Register by January 15th, to save $700! Early Early Bird ends in:

Best Practices When Migrating To and From Boomi DataHub (Part One)

by Boomi
Published Jan 27, 2021

I’m an integration specialist at Solita Oy, an IT service management company, and a Boomi implementation partner. Our team was given the task of migrating master data from one Boomi DataHub cloud to another Boomi DataHub cloud location. Migrating data is often a complex task, and every platform and tool provides its own challenges. DataHub has its own quirks that are good to know when performing migrations.

During the migration process we encountered a number of these challenges and found solutions. Now we want to share our lessons learned and best practices so others might benefit.

What is Boomi DataHub, and Why Does it Matter?

Boomi DataHub is a versatile master data management (MDM) solution that is part of the Boomi AtomSphere Platform. It enables a quick and intuitive way to manage, monitor and configure master data. This, combined with Boomi Integration within the AtomSphere Platform, provides a unified solution for maintaining the data between surrounding systems.

Background

Our team was handling a Boomi DataHub instance with two repositories and multiple thousand golden records. Due to a strategy to consolidate data in preferred geographical locations, our customer wanted to relocate the data and functionality to another Boomi DataHub cloud.

We approached Boomi for the possibility of migrating the data in the background but unfortunately there weren’t any ready-made solutions available.
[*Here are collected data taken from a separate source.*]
(* ===== verification/BrowserTurns.v ===== *)
(** * The turns of the browser's workers

    [uploading]: the state of the manager while workers run, with the files they hold. Taking
    a file, every event of an upload and its end keep it; so do whole turns of a worker,
    which also move the index past every file that is done or held. *)

From Stdlib Require Import QArith Qcanon Sorting.Sorted.
From S2P Require Import Prelude Js Browser BrowserUpload BrowserPreflight BrowserRun BrowserBooks BrowserBytes.
Open Scope Z_scope.

Definition not_done (q : queued) : bool := negb (q_done q).

(** The limits a run works with: the fallback's, or those of the desktop in their bounds. *)
Definition config_ok (m : browser_manager) : Prop :=
  1 <= CONCURRENCY m <= 6 ∧ 0 < SINGLE_FILE_MAX_BYTES m ∧ 0 < chunkSizeBytes m <= BrowserLimits.MaxChunkBytes.

Lemma config_ok_same m m' : config m' = config m → config_ok m → config_ok m'.
Proof. unfold config, config_ok. intros [= -> -> ->]. done. Qed.

Record uploading (old : nat → bool) (held : list (nat * bool)) (m : browser_manager) : Prop := {
  up_roster : roster held m;
  up_bytes : byte_book old m;
  up_speed : speed_book m;
  up_behind : ∀ k f, file_at k m = Some f → (k < nextUploadIndex m)%nat → q_done f = true ∨ k ∈ held.*1;
  up_ahead : ∀ k, k ∈ held.*1 → (k < nextUploadIndex m)%nat;
  up_pending : pendingCount m = countb not_done (fileQueue m);
  up_progress : isUploadInProgress m = true;
  up_config : config_ok m }.

Lemma not_done_status f g : status_of f = status_of g → not_done f = not_done g.
Proof. unfold status_of, not_done. intros. f_equal. congruence. Qed.

(** What reads only the status and the counters. *)
Lemma uploading_rest old held m m' :
  status_of <$> fileQueue m' = status_of <$> fileQueue m → counters m' = counters m →
  byte_book old m' → speed_book m' → uploading old held m → uploading old held m'.
Proof.
  intros Hs Hc Hb Hsp [H1 H2 H3 H4 H5 H6 H7 H8]. pose proof (roster_status held m m' Hs Hc H1) as Hro. unfold counters in Hc.
  assert (nextUploadIndex m' = nextUploadIndex m) as Hn by congruence.
  assert (config m' = config m) as Hcf by congruence. split; try done.
  - intros k f Hf Hk. destruct (proj_lookup status_of _ _ _ _ Hs Hf) as (g & Hg & Heq). unfold status_of in Heq.
    destruct (H4 k g Hg) as [?|?]; [lia|left; congruence|by right].
  - intros k Hk. rewrite Hn. by apply H5.
  - rewrite (countb_status not_done _ _ not_done_status Hs). congruence.
  - congruence.
  - by apply (config_ok_same m).
Qed.

Lemma held_file old held m k b : uploading old held m → (k, b) ∈ held →
  ∃ f, file_at k m = Some f ∧ q_running f = true ∧ q_done f = false ∧ q_failed f = false.
Proof. intros Hup. apply (ro_held _ _ (up_roster _ _ _ Hup)). Qed.

Lemma uploading_touches old held m m' k b :
  touches k m m' → (k, b) ∈ held → uploading old held m →
  uploading old held m' ∧ status_of <$> fileQueue m' = status_of <$> fileQueue m
  ∧ nextUploadIndex m' = nextUploadIndex m ∧ config m' = config m.
Proof.
  intros Ht Hk Hup. destruct (held_file _ _ _ _ _ Hup Hk) as (f & Hf & Hr & Hd & _).
  pose proof (touches_moves k m m' Ht) as Hm. destruct (touches_status k m m' Ht) as [Hs Hc].
  split; [|unfold counters in Hc; split_and!; congruence]. apply (uploading_rest old held m m' Hs Hc); [| |done].
  - by apply (byte_book_moves old k m m' f); [..|apply Hup].
  - by apply (speed_book_moves k m); [|apply Hup].
Qed.

(** ** Taking a file *)

Lemma byte_book_retried old m k f :
  byte_book old m → file_at k m = Some f → q_running f = false → q_done f = false → byte_book old (retried k m).
Proof.
  intros [H1 H2 H3 H4 H5 H6 H7] Hf Hr Hd.
  set (g := λ f, f <| q_running := true |> <| q_failed := false |>).
  assert (∀ j q, file_at j (retried k m) = Some q → (j = k ∧ q = g f) ∨ (j ≠ k ∧ file_at j m = Some q)) as Hl.
  { intros j q. rewrite file_at_retried. destruct (decide (j = k)) as [->|Hj]; [rewrite Hf; simpl; intros [= <-]; by left|by right]. }
  split.
  - change (totalBytes m = sumZ q_size (alter (λ q, q <| q_failed := false |>) k (alter (λ q, q <| q_running := true |>) k (fileQueue m)))).
    by rewrite !(sumZ_alter_same q_size) by (by intros []).
  - intros j q Hq. destruct (Hl j q Hq) as [[-> ->]|[_ ?]]; [specialize (H2 k f Hf); by destruct f|by apply (H2 j)].
  - intros j q Hq. destruct (Hl j q Hq) as [[-> ->]|[_ ?]]; [by destruct f|by apply (H3 j)].
  - intros j q Hq. destruct (Hl j q Hq) as [[-> ->]|[_ ?]]; [intros Ho; specialize (H4 k f Hf Ho); congruence|by apply (H4 j)].
  - change (globalUploadedBytes m = sum_at (of_run old uploadedBytes) (alter (λ q, q <| q_failed := false |>) k (alter (λ q, q <| q_running := true |>) k (fileQueue m)))).
    by rewrite !sum_at_alter_same by (intros ? []; unfold of_run; by destruct (old _)).
  - change (globalCompletedBytes m = sum_at (of_run old completedBytes) (alter (λ q, q <| q_failed := false |>) k (alter (λ q, q <| q_running := true |>) k (fileQueue m)))).
    by rewrite !sum_at_alter_same by (intros ? []; unfold of_run; by destruct (old _)).
  - exact H7.
Qed.

Lemma speed_book_retried m k : speed_book m → speed_book (retried k m).
Proof.
  apply speed_book_same; [|done]. unfold retried, taken. simpl. rewrite !(alter_proj speed_fields) by (by intros []). done.
Qed.

Lemma uploading_start ios old held m k now id f m' b p :
  uploading old held m → (nextUploadIndex m <= k)%nat →
  (∀ j g, file_at j m = Some g → (nextUploadIndex m <= j < k)%nat → q_running g || q_done g = true) →
  file_at k m = Some f → q_running f = false → q_done f = false →
  start_upload ios k now id (taken k (m <| nextUploadIndex := S k |>)) = (m', b, p) →
  uploading old ((k, b) :: held) m' ∧ nextUploadIndex m' = S k ∧ status_of <$> fileQueue m' = status_of <$> fileQueue (retried k m)
  ∧ config m' = config m ∧ (∀ r, p ≠ Succeeded r).
Proof.
  intros [H1 H2 H3 H4 H5 H6 H7 H8] Hk Hskip Hf Hr Hd Hst.
  set (m0 := m <| nextUploadIndex := S k |>) in *.
  assert (roster held m0) as Hro by (by apply (roster_counters_status held m)).
  pose proof (start_upload_roster ios k now id held f m0 m' b p Hro Hf Hr Hd Hst) as Hro'.
  destruct (start_upload_spec ios k now id f m0 m' b p Hf Hst) as (-> & Ht & Hp).
  assert (byte_book old (retried k m0)) as Hb0 by (apply (byte_book_retried old m0 k f); [by apply (byte_book_same old m)|done..]).
  assert (file_at k (retried k m0) = Some (f <| q_running := true |> <| q_failed := false |>)) as Hf0
    by (rewrite file_at_retried, decide_True by done; change (file_at k m0) with (file_at k m); by rewrite Hf).
  set (m1 := clearFileSpeed k (retried k m0)) in *.
  assert (touches k (retried k m0) m1) as Ht1 by apply rtc_once, touch_speed.
  assert (byte_book old m1) as Hb1 by (apply (byte_book_moves old k (retried k m0) m1 _ (touches_moves _ _ _ Ht1) Hf0); [by destruct f..|done]).
  assert (speed_book m1) as Hs1 by (apply (speed_book_moves k (retried k m0) m1 (touches_moves _ _ _ Ht1)), speed_book_retried; by apply (speed_book_same m)).
  destruct (touches_status _ _ _ Ht1) as [Hst1 Hc1].
  destruct (moves_flags k _ m1 k _ (touches_moves _ _ _ Ht1) Hf0) as (f1 & Hf1 & Er & Ed).
  assert (same_books m1 (emptied k m1)) as Hem.
  { split; [|done]. apply (alter_proj_at booked _ _ _ f1); [exact Hf1|].
    pose proof (bb_file _ _ Hb1 k f1 Hf1). assert (completedBytes f1 = 0) as E.
    { assert (∀ q q', byte_fields q' = byte_fields q → completedBytes q' = completedBytes q) by (unfold byte_fields; intros; congruence).
      assert (completedBytes (f <| q_running := true |> <| q_failed := false |>) = 0) as E0.
      { pose proof (bb_clean _ _ H2 k f Hf Hd Hr) as E0. by destruct f. }
      unfold m1, clearFileSpeed, updateFileSpeed in Hf1. rewrite Hf0 in Hf1. rewrite file_at_alter, decide_True in Hf1 by done.
      change (file_at k (retried k m0 <| activeSpeedSum := _ |>)) with (file_at k (retried k m0)) in Hf1. rewrite Hf0 in Hf1.
      simpl in Hf1. injection Hf1 as <-. by destruct f. }
    assert (uploadedBytes f1 = 0) by lia. unfold booked. destruct f1. simpl in *. by subst. }
  assert (moves k m1 m') as Hmv by (eapply rtc_l; [right; exact Hem|by apply touches_moves]).
  destruct (touches_status _ _ _ Ht) as [Hst2 Hc2].
  assert (status_of <$> fileQueue m' = status_of <$> fileQueue (retried k m0)) as Hst'.
  { rewrite Hst2, <-Hst1. apply (alter_proj status_of). by intros []. }
  assert (counters m' = counters (retried k m0)) as Hc' by (rewrite Hc2, <-Hc1; done).
  unfold counters in Hc'.
  assert (nextUploadIndex m' = S k) as Hn by (by assert (nextUploadIndex m' = nextUploadIndex (retried k m0)) as -> by congruence).
  assert (config m' = config m) as Hcf by (by assert (config m' = config (retried k m0)) as -> by congruence).
  split; [|by split_and!]. split.
  - exact Hro'.
  - apply (byte_book_moves old k m1 m' f1 Hmv Hf1); [destruct f; simpl in *; congruence..|done].
  - by apply (speed_book_moves k m1 m' Hmv).
  - intros j g Hg Hj. rewrite Hn in Hj. rewrite fmap_cons. destruct (decide (j = k)) as [->|Hjk]; [right; left|].
    destruct (proj_lookup status_of _ _ _ _ Hst' Hg) as (g' & Hg' & Heq).
    change (file_at j (retried k m0) = Some g') in Hg'. rewrite file_at_retried, decide_False in Hg' by done.
    change (file_at j m = Some g') in Hg'. unfold status_of in Heq.
    assert (q_done g = q_done g') as -> by congruence.
    destruct (decide (j < nextUploadIndex m)%nat) as [Hlt|Hge]; [destruct (H4 j g' Hg' Hlt); [by left|by right; right]|].
    assert (q_running g' || q_done g' = true) as Hrd by (apply (Hskip j g' Hg'); lia).
    apply orb_true_iff in Hrd as [Hrun|?]; [|by left]. right. right. by apply (ro_running _ _ H1 j g').
  - intros j. rewrite fmap_cons, Hn. intros [->|Hj]%elem_of_cons; [simpl; lia|]. specialize (H5 j Hj). lia.
  - assert (pendingCount m' = pendingCount m) as -> by (by assert (pendingCount m' = pendingCount (retried k m0)) as -> by congruence).
    rewrite H6, (countb_status not_done _ _ not_done_status Hst').
    change (fileQueue (retried k m0)) with (alter (λ q, q <| q_failed := false |>) k (alter (λ q, q <| q_running := true |>) k (fileQueue m))).
    unfold countb. by rewrite !sumZ_alter_same by (by intros []).
  - by assert (isUploadInProgress m' = isUploadInProgress (retried k m0)) as -> by congruence.
  - by apply (config_ok_same m).
Qed.
Lemma resting_addFiles files m :
  Forall (λ f, 0 <= c_size f) files → resting m → resting (addFiles files m).1.
Proof.
  intros Hsz Hm. unfold addFiles. destruct (isUploadInProgress m); [done|]. destruct files as [|f0 fs]; [done|].
  set (files := f0 :: fs) in *. clearbody files. simpl. pose proof Hm as [[_ _ R3 R4 R5] H2 H3 H4 [S1 S2 S3] H6].
  assert (∀ q : queued, q ∈ fresh_meta <$> files → 0 <= q_size q ∧ q_running q = false ∧ q_failed q = false ∧ uploadedBytes q = 0
    ∧ completedBytes q = 0 ∧ q_speed q = 0%Qc ∧ q_speedEpoch q = None) as Hfresh.
  { intros q Hq. apply list_elem_of_fmap in Hq as (f & -> & Hf). rewrite Forall_forall in Hsz. specialize (Hsz f Hf). by split_and!. }
  assert (sumZ q_size (fresh_meta <$> files) = sumZ c_size files) as Htot by exact (sumZ_fmap q_size fresh_meta files).
  set (l := fresh_meta <$> files) in *. clearbody l.
  split.
  - split.
    + constructor.
    + by intros k b ?%elem_of_nil.
    + intros k f [Hf|[Hf _]]%file_at_app Hr; [by apply (R3 k f)|]. destruct (Hfresh f Hf) as (_ & E & _). congruence.
    + exact R4.
    + change (errorCount m = countb q_failed (fileQueue m ++ l) + 0). unfold countb in *. rewrite sumZ_app, R5.
      rewrite (sumZ_ext (λ q, number_of_bool (q_failed q)) (λ _, 0) l); [rewrite sumZ_zero, sumZ_nil; lia|].
      intros q Hq. by destruct (Hfresh q Hq) as (_ & _ & -> & _).
  - simpl. rewrite sumZ_app, Htot. lia.
  - intros k f [Hf|[Hf _]]%file_at_app; [by apply (H3 k)|]. destruct (Hfresh f Hf) as (? & _ & _ & -> & -> & _). lia.
  - intros k f [Hf|[Hf _]]%file_at_app Hd; [by apply (H4 k)|]. by destruct (Hfresh f Hf) as (? & _ & _ & _ & -> & _).
  - split; simpl.
    + rewrite sumQc_app, <-S1, (sumQc_zero _ l); [by rewrite Qcplus_0_r|].
      intros q Hq. destruct (Hfresh q Hq) as (_ & _ & _ & _ & _ & _ & E). unfold current_speed. by rewrite E.
    + intros k f [Hf|[Hf _]]%file_at_app; [by apply (S2 k)|]. by destruct (Hfresh f Hf) as (_ & _ & _ & _ & _ & -> & _).
    + intros k f e [Hf|[Hf _]]%file_at_app He; [by apply (S3 k f)|]. destruct (Hfresh f Hf) as (_ & _ & _ & _ & _ & _ & E). congruence.
  - exact H6.
Qed.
There are ways for backing up and restoring data within a singular cloud environment, but migrating from one cloud to another, even within the Boomi AtomSphere environment, was a new challenge.

The MDM implementation style in use in our case followed the coexistence model, where multiple databases and systems containing master data must coexist. This caused additional complexity due to the distributed fashion of governance and importance of maintaining which systems have contributed to the golden records data.

As no ready-made solutions were available, we decided to find our own way and solution to the issue. During this process we discovered multiple things that don’t work, and some things that do work.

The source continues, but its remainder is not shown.